Masking and mirroring are two sides of the same coin. Whether done consciously or not, they are to hide your ADHD from the world. It is intricate and complicated and depending on who you’re around, shifts to meet the social need. And, you guessed it, it’s exhausting.

Now I don’t want you to think that this is deliberately trying to deceive the people who are around you. When you spend so long masking, you don’t realize you’re still doing it. And for me, it started off from the environments in which I’ve grown up (socially, at school, or at home). And also, you’ve guessed it, this is a misunderstanding and stigma around ADHD. It’s not just “being hyperactive.”

Depending on the environment (school, home, dinner at a fancy restaurant), I often internalize a lot of the ADHD hyperactivity and I mask all my symptoms to make others around me feel more comfortable. Masking, for me, has always been about “behaving appropriately.” Read: behave in a way that won’t get me in trouble.

Getting too excited? Calm down. Stop fidgeting. You’re talking too fast. Focus on one thing — why can’t you just finish one project before starting another? Stop getting distracted by all your side projects and finish your homework. You’re overreacting — why are you being so performative? Stop laughing so loud. No more pulling on your shirt. Maintain eye contact — why are you looking away and back so much? Stop leaving things to the last minute. You just started that hobby — why are you already wanting to try something new? Don’t you know that you need to stick with it to get good at it?

Can’t you just stop masking? Ah yes — the age-old useless advice, given along the same lines of “Why are you stressed?
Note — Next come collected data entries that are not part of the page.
Definition LoadProjectionManifest (ctx : Context) (scope : Scope) (projectionID generationID : string)
    (db : database) : result (option ProjectionManifest) :=
  _ ← sessionMemoryContextError ctx;
  _ ← reject_with_cause (Scope_Validate scope) (blank projectionID || blank generationID)
        CodeInvalidScope "projection manifest lookup is invalid";
  key ← badgerProjectionManifestKey scope projectionID generationID;
  found ← wrap_error "load projection manifest"
            (optional (getBadgerSessionMemoryRecord db key badgerRecordProjectionManifest));
  match found with
  | None => Ok None
  | Some manifest =>
      _ ← reject_with_cause (ProjectionManifest_Validate manifest)
            (negb (bool_decide (pm_Scope manifest = scope)) ||
             negb (bool_decide (pm_ProjectionID manifest = projectionID)) ||
             negb (bool_decide (pm_GenerationID manifest = generationID)))
            CodeStoreFailure "stored projection manifest is invalid";
      Ok (Some manifest)
  end.

Definition LoadActiveProjectionManifest (ctx : Context) (scope : Scope) (projectionID : string) (db : database) :
    result (option ProjectionManifest) :=
  _ ← sessionMemoryContextError ctx;
  _ ← reject_with_cause (Scope_Validate scope) (blank projectionID)
        CodeInvalidScope "active projection lookup is invalid";
  activeKey ← badgerSessionMemoryKey scope badgerRecordProjectionActive projectionID;
  found ← wrap_error "load active projection"
            (optional (getBadgerSessionMemoryRecord db activeKey badgerRecordProjectionActive));
  match found with
  | None => Ok None
  | Some active =>
      let invalid cause := Err (PermanentError CodeStoreFailure "active projection manifest is invalid" cause) in
      match LoadProjectionManifest ctx scope projectionID (pa_GenerationID active) db with
      | Err err => invalid (Some err)
      | Ok None => invalid None
      | Ok (Some manifest) =>
          if bool_decide (pm_Status manifest = ProjectionGenerationActive) then Ok (Some manifest)
          else invalid None
      end
  end.

Definition MarkProjectionDirty (fault : option error) (ctx : Context) (manifest : ProjectionManifest)
    (db : database) : database * result unit :=
  run_with db
    (_ ← sessionMemoryContextError ctx;
     _ ← ProjectionManifest_Validate manifest;
     manifest_key manifest)
    (λ key, Update fault "mark projection generation dirty" (λ txn,
      txn ← putBadgerSessionMemoryRecord txn key badgerRecordProjectionManifest
              (with_status manifest ProjectionGenerationDirty);
      Ok (txn, tt)) db).

(** [updateProjectionManifest] *)
Definition update_body (manifest : ProjectionManifest) (updatedAt : Z)
    (update : ProjectionManifest → result ProjectionManifest) (key : string) (txn : database) :
    result (database * unit) :=
  stored ← getBadgerSessionMemoryRecord txn key badgerRecordProjectionManifest;
  _ ← reject_if (negb (bool_decide (pm_Scope stored = pm_Scope manifest)) ||
                 negb (bool_decide (pm_ProjectionID stored = pm_ProjectionID manifest)) ||
                 negb (bool_decide (pm_GenerationID stored = pm_GenerationID manifest)))
        (PermanentError CodeConflict "projection generation changed" None);
  stored ← update stored;
  txn ← putBadgerSessionMemoryRecord txn key badgerRecordProjectionManifest (with_updated stored updatedAt);
  Ok (txn, tt).

Definition AdvanceProjectionWatermark (fault : option error) (ctx : Context) (manifest : ProjectionManifest)
    (watermark updatedAt : Z) (db : database) : database * result unit :=
  run_with db
    (_ ← sessionMemoryContextError ctx;
     _ ← reject_with_cause (ProjectionManifest_Validate manifest) (updatedAt =? 0)
           CodePermanent "projection manifest update is invalid";
     manifest_key manifest)
    (λ key, Update fault "update projection manifest" (update_body manifest updatedAt (λ stored,
      _ ← reject_if (negb (bool_decide (pm_Status stored = ProjectionGenerationDirty)) ||
                     (watermark <? pm_Watermark stored))
            (PermanentError CodeConflict "projection watermark cannot advance" None);
      Ok (with_watermark stored watermark)) key) db).

(** The transaction of [ActivateProjectionGeneration]: supersede the generation that was
    active, then activate this one. *)
Definition activate_body (manifest : ProjectionManifest) (updatedAt : Z) (manifestKey activeKey : string)
    (txn : database) : result (database * unit) :=
  stored ← getBadgerSessionMemoryRecord txn manifestKey badgerRecordProjectionManifest;
  _ ← reject_if (negb (bool_decide (pm_Status stored = ProjectionGenerationDirty)))
        (PermanentError CodeConflict "projection generation is not dirty" None);
  previous ← optional (getBadgerSessionMemoryRecord txn activeKey badgerRecordProjectionActive);
  txn ← match previous with
        | None => Ok txn
        | Some previous =>
            if bool_decide (pa_GenerationID previous = pm_GenerationID stored) then Ok txn
            else
              previousKey ← badgerProjectionManifestKey (pm_Scope manifest) (pm_ProjectionID manifest)
                              (pa_GenerationID previous);
              old ← getBadgerSessionMemoryRecord txn previousKey badgerRecordProjectionManifest;
              putBadgerSessionMemoryRecord txn previousKey badgerRecordProjectionManifest
                (with_updated (with_status old ProjectionGenerationSuperseded) updatedAt)
        end;
  txn ← putBadgerSessionMemoryRecord txn manifestKey badgerRecordProjectionManifest
          (with_updated (with_status stored ProjectionGenerationActive) updatedAt);
  txn ← putBadgerSessionMemoryRecord txn activeKey badgerRecordProjectionActive
          (mkProjectionActive (pm_GenerationID stored));
  Ok (txn, tt).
Stop stressing.” This is simply yet another case of “it is easier said than done.” Because we have done it for so long, the masking and mirroring have been ingrained into my brain and it is often subconscious at this point. This is why you’ll notice that I’m different depending on who I’m talking to — my partner, my parents, my boss, strangers in a coffee shop, or the nice folks over at Build-A-Bear. They all have different expectations of me and I act “accordingly,” in my Herculean effort to be liked by everybody I meet.
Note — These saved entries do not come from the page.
(* ===== verification/BadgerProvenance.v ===== *)
(** * BadgerProvenance: the provenance check is exact

    The depth-first search of [validateBadgerMutationProvenance]
    (src/sessionmemory/store/badger/badger_session_memory.go) against its
    specification: the new revisions of a mutation and their parents form no
    cycle, and every parent is new or stored.  The colors are those of the source;
    the fuel of [visit] bounds the depth of its recursion, and the length of the
    grey path bounds what is needed. *)

From Stdlib Require Import ZArith Lia Ascii String.
From stdpp Require Import base numbers list gmap strings relations.
From S2P Require Import Prelude.
From S2P Require Import GoStrings.
From S2P Require Import MemoryTypes.
From S2P Require Import MemoryRecords.
From S2P Require Import MemoryDerived.
From S2P Require Import MemoryCanonical.
From S2P Require Import BadgerKeys.
From S2P Require Import BadgerTxn.
From S2P Require Import BadgerStore.

Local Open Scope string_scope.
Local Open Scope list_scope.
Local Open Scope Z_scope.

(** ** The graph of a mutation *)
Definition parent_edge (revisions : list MemoryRevision) (child parent : string) : Prop :=
  ∃ r, r ∈ revisions ∧ rv_RevisionID r = child ∧ parent ∈ rv_Parents r.

Definition acyclic (revisions : list MemoryRevision) : Prop := ∀ id, ¬ tc (parent_edge revisions) id id.

(** ** The map of new revisions *)
Lemma revision_map_lookup revisions id r :
  NoDup (map rv_RevisionID revisions) →
  foldl (λ acc r, <[rv_RevisionID r := r]> acc) (∅ : gmap string MemoryRevision) revisions !! id = Some r ↔
  r ∈ revisions ∧ rv_RevisionID r = id.
Proof.
  intros Hnd. assert (Hgen : ∀ l (acc : gmap string MemoryRevision), NoDup (map rv_RevisionID l) →
    foldl (λ acc r, <[rv_RevisionID r := r]> acc) acc l !! id = Some r ↔
    (r ∈ l ∧ rv_RevisionID r = id) ∨ (acc !! id = Some r ∧ id ∉ map rv_RevisionID l)).
  { intros l. induction l as [|x l IH]; intros acc Hl; cbn [foldl map].
    - rewrite elem_of_nil. set_solver.
    - apply NoDup_cons in Hl as [Hx Hl]. rewrite IH by done. rewrite elem_of_cons.
      destruct (decide (rv_RevisionID x = id)) as [<-|Hne].
      + rewrite lookup_insert_eq. split.
        * intros [[Hr Hid]|[[= <-] _]]; left; [split; [by right | done] | split; [by left | done]].
        * intros [[[->|Hr] Hid]|[_ Hn]]; [right; by split | left; by split | exfalso; apply Hn; by left].
      + rewrite lookup_insert_ne by done. split.
        * intros [[Hr Hid]|[Ha Hn]]; [left; split; [by right | done]|].
          right. split; [done|]. rewrite not_elem_of_cons. by split; [apply not_eq_sym|].
        * intros [[[->|Hr] Hid]|[Ha Hn]]; [done | left; by split|].
          right. split; [done|]. by apply not_elem_of_cons in Hn as [_ Hn]. }
  rewrite Hgen by done. rewrite lookup_empty. naive_solver.
Qed.

Section search.
  Context (revisions : list MemoryRevision) (ids_distinct : NoDup (map rv_RevisionID revisions)).
Let new : gmap string MemoryRevision := foldl (λ acc r, <[rv_RevisionID r := r]> acc) ∅ revisions.

Lemma new_lookup id r : new !! id = Some r ↔ r ∈ revisions ∧ rv_RevisionID r = id.
  Proof using ids_distinct. by apply revision_map_lookup. Qed.

Lemma edge_new id r p : new !! id = Some r → parent_edge revisions id p ↔ p ∈ rv_Parents r.
  Proof using ids_distinct.
    intros Hr. split.
    - intros (r' & Hin & Hid & Hp). assert (new !! id = Some r') by (by apply new_lookup). congruence.
    - apply new_lookup in Hr as [Hin Hid]. intros Hp. by exists r.
  Qed.

  (** A revision from which every chain of parents is finite. *)
Definition grounded (id : string) : Prop := Acc (λ p c, parent_edge revisions c p) id.

Lemma leaf_grounded id : new !! id = None → grounded id.
  Proof using ids_distinct.
    intros Hn. constructor. intros p (r & Hin & Hid & _).
    assert (new !! id = Some r) by (by apply new_lookup). congruence.
  Qed.

Lemma grounded_no_cycle id : grounded id → ¬ tc (parent_edge revisions) id id.
  Proof using.
    intros Hg. assert (Hgen : ∀ x, grounded x → ¬ tc (parent_edge revisions) x x).
    { intros x Hx. induction Hx as [x _ IH]. intros Hc. inversion Hc as [? ? He|? y ? He Ht]; subst.
      - by apply (IH x He).
      - apply (IH y He). eapply tc_r; [exact Ht | exact He]. }
    by apply Hgen.
  Qed.

  (** *** Whatever the search accepts is grounded *)
Definition black_grounded (colors : gmap string Z) : Prop := ∀ x, colors !! x = Some BLACK → grounded x.

Lemma visits_sound fuel l colors colors' :
    (∀ id colors colors', black_grounded colors → visit new fuel colors id = Ok colors' →
      black_grounded colors' ∧ grounded id) →
    black_grounded colors → for_fold (visit new fuel) colors l = Ok colors' →
    black_grounded colors' ∧ ∀ id, id ∈ l → grounded id.
  Proof using.
    intros Hv. revert colors. induction l as [|x l IH]; intros colors Hb; cbn [for_fold].
    - intros ->%Ok_inj. split; [done|]. by intros id ?%not_elem_of_nil.
    - intros (c1 & H1 & H)%bind_Ok. destruct (Hv _ _ _ Hb H1) as [Hb1 Hx].
      destruct (IH _ Hb1 H) as [Hb' Hl]. split; [done|]. intros id [->|Hin]%elem_of_cons; [done | by apply Hl].
  Qed.

Lemma visit_sound fuel : ∀ id colors colors',
    black_grounded colors → visit new fuel colors id = Ok colors' → black_grounded colors' ∧ grounded id.
  Proof using ids_distinct.
    induction fuel as [|fuel IH]; intros id colors colors' Hb H; [done|]. cbn [visit] in H.
    case_bool_decide as Hg; [done|]. case_bool_decide as Hbl.
    { apply Ok_inj in H as <-. split; [done | by apply Hb]. }
    destruct (new !! id) as [r|] eqn:Hr.
    - apply bind_Ok in H as (c1 & H1 & H%Ok_inj). subst colors'.
      apply (visits_sound fuel _ _ _ IH) in H1 as [Hb1 Hp].
      + assert (Hid : grounded id). { constructor. intros p Hp'%(edge_new id r p Hr). by apply Hp. }
        split; [|done]. intros x. destruct (decide (id = x)) as [->|Hne]; [done|].
        rewrite lookup_insert_ne by done. apply Hb1.
      + intros x. destruct (decide (id = x)) as [->|Hne]; [by rewrite lookup_insert_eq|].
        rewrite lookup_insert_ne by done. apply Hb.
    - apply Ok_inj in H as <-. split; [done | by apply leaf_grounded].
  Qed.

  (** *** A graph without cycles is accepted *)

  (** The grey revisions are the path of the recursion; each leads to the last one. *)
Definition on_path (path : list string) (colors : gmap string Z) : Prop :=
    NoDup path ∧ (∀ x, x ∈ path → is_Some (new !! x)) ∧ ∀ x, colors !! x = Some GREY ↔ x ∈ path.

Lemma path_short path colors : on_path path colors → (length path ≤ size new)%nat.
  Proof using.
    intros (Hnd & Hin & _). rewrite <-size_dom, <-(size_list_to_set (C := gset string) path) by done.
    apply subseteq_size. intros x Hx%elem_of_list_to_set. apply elem_of_dom. by apply Hin.
  Qed.

Lemma path_full path colors id :
    on_path path colors → is_Some (new !! id) → id ∉ path → (S (length path) ≤ size new)%nat.
  Proof using.
    intros (Hnd & Hin & _) Hid Hn.
    assert (Hl : length (id :: path) = S (length path)) by done. rewrite <-Hl.
    rewrite <-size_dom, <-(size_list_to_set (C := gset string) (id :: path)) by (by constructor).
    apply subseteq_size. intros x [->|Hx]%elem_of_list_to_set%elem_of_cons; apply elem_of_dom; [done | by apply Hin].
  Qed.

Lemma visit_complete fuel : acyclic revisions → ∀ path id colors,
    on_path path colors → (∀ x, x ∈ path → tc (parent_edge revisions) x id) →
    (S (size new) ≤ fuel + length path)%nat →
    ∃ colors', visit new fuel colors id = Ok colors' ∧ on_path path colors'.
  Proof using ids_distinct.
    intros Ha. induction fuel as [|fuel IH]; intros path id colors Hp Hlast Hfuel.
    { pose proof (path_short _ _ Hp). lia. }
    cbn [visit]. case_bool_decide as Hg.
    { exfalso. apply (Ha id), Hlast. by apply Hp. }
    case_bool_decide as Hb; [by exists colors|]. destruct (new !! id) as [r|] eqn:Hr; [|by exists colors].
    assert (Hn : id ∉ path). { intros Hin. apply Hg. by apply Hp. }
    assert (Hp1 : on_path (path ++ [id]) (<[id := GREY]> colors)).
    { destruct Hp as (Hnd & Hin & Hc). split; [|split].
      - apply NoDup_app. split; [done|]. split; [|apply NoDup_singleton].
        intros x Hx ->%list_elem_of_singleton. done.
      - intros x [Hx| ->%list_elem_of_singleton]%elem_of_app; [by apply Hin | by rewrite Hr].
      - intros x. rewrite elem_of_app, list_elem_of_singleton. destruct (decide (id = x)) as [->|Hne].
        + rewrite lookup_insert_eq. naive_solver.
        + rewrite lookup_insert_ne, Hc by done. naive_solver. }
    assert (Hfold : ∀ l c, on_path (path ++ [id]) c → (∀ p, p ∈ l → parent_edge revisions id p) →
      ∃ c', for_fold (visit new fuel) c l = Ok c' ∧ on_path (path ++ [id]) c').
    { intros l. induction l as [|p l IHl]; intros c Hc Hl; [by exists c|]. cbn [for_fold].
      assert (Hedge : parent_edge revisions id p) by (apply Hl, list_elem_of_here).
      destruct (IH (path ++ [id]) p c Hc) as (c1 & H1 & Hc1).
      - intros x [Hx| ->%list_elem_of_singleton]%elem_of_app; [|by apply tc_once].
        eapply tc_r; [by apply Hlast | exact Hedge].
      - rewrite length_app. cbn [length]. lia.
      - rewrite H1, bind_ok. apply IHl; [done|]. intros q Hq. apply Hl. by apply list_elem_of_further. }
    destruct (Hfold (rv_Parents r) _ Hp1) as (c' & Hc' & Hp').
    { intros p Hpp. by apply (edge_new id r p Hr). }
    rewrite Hc', bind_ok. eexists. split; [reflexivity|]. destruct Hp as (Hnd & Hin & Hc), Hp' as (_ & _ & Hc2).
    split; [done|]. split; [done|]. intros x. destruct (decide (id = x)) as [->|Hne].
    - rewrite lookup_insert_eq. split; [by intros [=] | done].
    - rewrite lookup_insert_ne, Hc2, elem_of_app, list_elem_of_singleton by done. naive_solver.
  Qed.

Lemma visits_complete fuel l : acyclic revisions → (S (size new) ≤ fuel)%nat → ∀ colors,
    on_path [] colors → ∃ colors', for_fold (visit new fuel) colors l = Ok colors' ∧ on_path [] colors'.
  Proof using ids_distinct.
    intros Ha Hf. induction l as [|x l IH]; intros colors Hp; [by exists colors|]. cbn [for_fold].
    destruct (visit_complete fuel Ha [] x colors Hp) as (c1 & H1 & Hc1).
    - by intros y ?%not_elem_of_nil.
    - cbn [length]. lia.
    - rewrite H1, bind_ok. by apply IH.
  Qed.

Lemma cycle_is_new id : tc (parent_edge revisions) id id → id ∈ map rv_RevisionID revisions.
  Proof using.
    intros Hc. assert (∃ p, parent_edge revisions id p) as (p & r & Hin & <- & _).
    { inversion Hc; subst; by eexists. }
    by apply list_elem_of_fmap_2.
  Qed.

Lemma search_exact :
    is_ok (for_fold (visit new (S (length revisions))) ∅ (map rv_RevisionID revisions)) = true ↔
    acyclic revisions.
  Proof using ids_distinct.
    rewrite is_ok_true. split.
    - intros (c & H) id Hc. apply (visits_sound (S (length revisions))) in H as [_ Hall].
      + apply (grounded_no_cycle id); [|exact Hc]. apply Hall. by apply cycle_is_new.
      + intros x cs cs'. apply visit_sound.
      + intros x Hx. by rewrite lookup_empty in Hx.
    - intros Ha. destruct (visits_complete (S (length revisions)) (map rv_RevisionID revisions) Ha) with (colors := ∅ : gmap string Z)
        as (c & Hc & _).
      + assert (Hs : (size new ≤ length revisions)%nat); [|lia].
        rewrite <-(length_map rv_RevisionID revisions), <-(size_list_to_set (C := gset string)) by done.
        rewrite <-size_dom. apply subseteq_size. intros x [r Hr]%elem_of_dom.
        apply new_lookup in Hr as [Hin <-]. apply elem_of_list_to_set. by apply list_elem_of_fmap_2.
      + split; [constructor|]. split; [by intros x ?%not_elem_of_nil|]. intros x.
        rewrite lookup_empty, elem_of_nil. naive_solver.
      + by exists c.
  Qed.
End search.

(** ** The whole check *)

(** A parent that is new, or stored as a revision of the scope. *)
Definition parent_known (txn : database) (m : CanonicalMutation) (parentID : string) : Prop :=
  parentID ∈ map rv_RevisionID (cm_Revisions m) ∨
  ∃ k, badgerSessionMemoryKey (cm_Scope m) badgerRecordRevision parentID = Ok k ∧ is_Some (txn !! k).

Lemma new_is_Some m id :
  NoDup (map rv_RevisionID (cm_Revisions m)) →
  is_Some (revision_map m !! id) ↔ id ∈ map rv_RevisionID (cm_Revisions m).
Proof.
  intros Hnd. unfold revision_map. split.
  - intros [r [Hin <-]%revision_map_lookup]; [|done]. by apply list_elem_of_fmap_2.
  - intros (r & -> & Hin)%list_elem_of_fmap. exists r. by apply revision_map_lookup.
Qed.

Lemma provenance_exact txn m :
  NoDup (map rv_RevisionID (cm_Revisions m)) →
  validateBadgerMutationProvenance txn m = Ok tt ↔
  (∀ r p, r ∈ cm_Revisions m → p ∈ rv_Parents r → parent_known txn m p) ∧ acyclic (cm_Revisions m).
Proof.
  intros Hnd. unfold validateBadgerMutationProvenance.
  rewrite bind_unit, for_each_Ok, <-search_exact by done. fold (revision_map m).
  apply Morphisms_Prop.and_iff_morphism.
  - rewrite Forall_forall. split; intros H r.
    + intros p Hr Hp. specialize (H r Hr). rewrite for_each_Ok, Forall_forall in H. specialize (H p Hp).
      cbn beta in H. case_bool_decide as Hn; [left; by apply new_is_Some|]. right.
      apply bind_Ok in H as (k & Hk & H). exists k. split; [done|].
      apply reject_if_Ok, bool_decide_eq_false in H. by apply not_eq_None_Some.
    + intros Hr. apply for_each_Ok, Forall_forall. intros p Hp. case_bool_decide as Hn; [done|].
      destruct (H r p Hr Hp) as [Hin|(k & Hk & Hs)]; [by apply new_is_Some in Hin|].
      rewrite Hk, bind_ok. apply reject_if_Ok, bool_decide_eq_false. by apply not_eq_None_Some.
  - rewrite is_ok_true, bind_Ok. split; intros (c & Hc); exists c; [by destruct Hc | by split].
Qed.

(** ** Properties *)

(** C33. The provenance check is exact: with distinct revision identities a mutation
    passes it if and only if the parents of its revisions are new or stored and
    the new revisions form no cycle through their parents.  In particular the
    search always ends within its fuel. *)
Theorem provenance_check_exact txn m :
  NoDup (map rv_RevisionID (cm_Revisions m)) →
  validateBadgerMutationProvenance txn m = Ok tt ↔
  (∀ r p, r ∈ cm_Revisions m → p ∈ rv_Parents r → parent_known txn m p) ∧ acyclic (cm_Revisions m).
Proof. apply provenance_exact. Qed.

(** ** Witness: a revision and its parent, both new *)
Definition demo_chain : list MemoryRevision :=
  let revision id parents := mkMemoryRevision CanonicalSchemaVersionV1 id "item" 1 parents
    (mkTemporal 1000000000 None None None None "" "" "") [] "" "" (mkPayloadRef "p1" "digest" 1) in
  [revision "r2" ["r1"]; revision "r1" []].
Definition demo_chain_mutation : CanonicalMutation :=
  mkCanonicalMutation CanonicalSchemaVersionV1 demo_scope 0 (mkOperationRecord "op1" "print" [] 1000000000)
    [] [] [] demo_chain [] [] [] [].

Lemma provenance_check_exact_witness :
  (∀ r p, r ∈ demo_chain → p ∈ rv_Parents r → parent_known ∅ demo_chain_mutation p) ∧ acyclic demo_chain.
Proof.
  refine (proj1 (provenance_check_exact ∅ demo_chain_mutation _) _).
  - apply (bool_decide_unpack _). vm_compute. exact I.
  - vm_compute. reflexivity.
Defined.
I don’t have all the answers. I don’t even have many answers, but for me, it always comes back to a few simple points:

  • I enjoy alone time because I don’t have to mask.
  • I have a hard time with my identity because I spend so much time playing all these roles that I’m not sure who I am without the expectations.
  • Help your friends with their masking by meeting them without judgment and letting them know that they are safe, loved, and supported.